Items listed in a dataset
☆ ☆ ☆ ☆ ☆

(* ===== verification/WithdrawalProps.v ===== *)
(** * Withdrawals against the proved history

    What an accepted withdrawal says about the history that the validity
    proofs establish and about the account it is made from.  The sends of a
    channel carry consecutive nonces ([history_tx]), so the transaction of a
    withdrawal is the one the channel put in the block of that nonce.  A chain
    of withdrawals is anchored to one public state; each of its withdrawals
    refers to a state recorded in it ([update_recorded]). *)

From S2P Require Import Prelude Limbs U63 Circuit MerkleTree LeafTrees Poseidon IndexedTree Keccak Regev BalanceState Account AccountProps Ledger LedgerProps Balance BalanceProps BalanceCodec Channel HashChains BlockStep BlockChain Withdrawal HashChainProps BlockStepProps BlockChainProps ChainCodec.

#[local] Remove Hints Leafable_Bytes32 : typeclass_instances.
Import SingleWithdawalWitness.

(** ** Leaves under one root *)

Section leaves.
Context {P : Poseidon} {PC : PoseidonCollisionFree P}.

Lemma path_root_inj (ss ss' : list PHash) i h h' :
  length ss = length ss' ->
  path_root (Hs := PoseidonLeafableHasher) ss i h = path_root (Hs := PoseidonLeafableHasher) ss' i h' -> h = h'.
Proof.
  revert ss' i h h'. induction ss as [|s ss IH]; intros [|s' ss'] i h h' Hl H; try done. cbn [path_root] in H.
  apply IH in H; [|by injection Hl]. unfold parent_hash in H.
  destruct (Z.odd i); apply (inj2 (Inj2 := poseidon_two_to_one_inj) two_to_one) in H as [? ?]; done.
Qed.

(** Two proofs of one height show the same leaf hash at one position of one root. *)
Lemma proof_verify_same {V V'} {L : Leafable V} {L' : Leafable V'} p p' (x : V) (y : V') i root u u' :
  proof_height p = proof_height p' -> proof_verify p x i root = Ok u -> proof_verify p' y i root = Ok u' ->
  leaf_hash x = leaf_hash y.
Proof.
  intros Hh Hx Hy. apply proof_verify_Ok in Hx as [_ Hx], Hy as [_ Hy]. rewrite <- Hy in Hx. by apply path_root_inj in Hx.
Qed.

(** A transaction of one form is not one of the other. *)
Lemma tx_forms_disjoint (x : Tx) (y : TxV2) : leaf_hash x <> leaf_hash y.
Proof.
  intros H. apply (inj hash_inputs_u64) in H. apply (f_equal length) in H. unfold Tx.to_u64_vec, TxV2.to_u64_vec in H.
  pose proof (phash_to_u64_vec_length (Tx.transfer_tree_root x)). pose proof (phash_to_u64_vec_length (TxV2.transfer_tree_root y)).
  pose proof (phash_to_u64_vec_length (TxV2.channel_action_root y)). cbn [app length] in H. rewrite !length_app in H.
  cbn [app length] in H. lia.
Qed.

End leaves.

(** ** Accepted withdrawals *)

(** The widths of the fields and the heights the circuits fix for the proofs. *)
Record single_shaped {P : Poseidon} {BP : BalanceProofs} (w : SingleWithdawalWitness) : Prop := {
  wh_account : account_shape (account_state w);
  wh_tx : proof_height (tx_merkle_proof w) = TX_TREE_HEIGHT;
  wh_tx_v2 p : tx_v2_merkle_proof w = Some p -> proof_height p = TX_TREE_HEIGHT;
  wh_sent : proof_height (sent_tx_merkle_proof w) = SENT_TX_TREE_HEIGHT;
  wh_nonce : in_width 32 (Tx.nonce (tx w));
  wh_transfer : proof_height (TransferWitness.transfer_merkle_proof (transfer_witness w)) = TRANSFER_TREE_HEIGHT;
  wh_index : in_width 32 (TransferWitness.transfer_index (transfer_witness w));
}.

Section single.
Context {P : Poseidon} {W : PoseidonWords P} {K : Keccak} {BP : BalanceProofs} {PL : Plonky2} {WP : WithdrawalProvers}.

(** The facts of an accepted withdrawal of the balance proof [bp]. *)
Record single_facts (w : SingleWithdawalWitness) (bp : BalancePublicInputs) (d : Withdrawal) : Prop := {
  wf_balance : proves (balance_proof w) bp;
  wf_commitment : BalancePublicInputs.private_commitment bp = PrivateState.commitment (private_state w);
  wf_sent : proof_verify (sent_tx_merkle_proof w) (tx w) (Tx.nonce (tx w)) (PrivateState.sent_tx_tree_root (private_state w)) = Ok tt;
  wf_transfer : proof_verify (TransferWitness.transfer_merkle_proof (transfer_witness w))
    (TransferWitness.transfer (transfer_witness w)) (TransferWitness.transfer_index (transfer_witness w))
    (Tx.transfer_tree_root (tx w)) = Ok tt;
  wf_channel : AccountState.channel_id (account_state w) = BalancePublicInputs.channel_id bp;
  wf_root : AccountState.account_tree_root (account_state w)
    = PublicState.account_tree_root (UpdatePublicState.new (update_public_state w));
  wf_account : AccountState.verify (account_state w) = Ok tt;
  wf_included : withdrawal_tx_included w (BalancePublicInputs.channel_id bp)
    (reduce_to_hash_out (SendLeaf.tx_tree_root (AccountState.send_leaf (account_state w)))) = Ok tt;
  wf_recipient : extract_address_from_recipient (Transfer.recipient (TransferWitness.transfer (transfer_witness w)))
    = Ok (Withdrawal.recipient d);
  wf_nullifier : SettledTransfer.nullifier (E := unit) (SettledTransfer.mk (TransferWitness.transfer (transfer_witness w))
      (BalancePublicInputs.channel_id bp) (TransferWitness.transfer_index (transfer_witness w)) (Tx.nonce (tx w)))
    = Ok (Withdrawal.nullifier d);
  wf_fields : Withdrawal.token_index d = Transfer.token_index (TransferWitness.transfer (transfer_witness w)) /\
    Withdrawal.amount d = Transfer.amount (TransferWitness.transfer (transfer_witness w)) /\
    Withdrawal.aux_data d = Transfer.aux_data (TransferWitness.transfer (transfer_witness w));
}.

☆ ☆ ☆ ☆ ☆

- [REQUIREMENT]: The lines in the entries above that carry the word "about" must be copied.

- [SOLUTION TO THE PROBLEM]:
    What an accepted withdrawal says about the history that the validity
    proofs establish and about the account it is made from.  The sends of a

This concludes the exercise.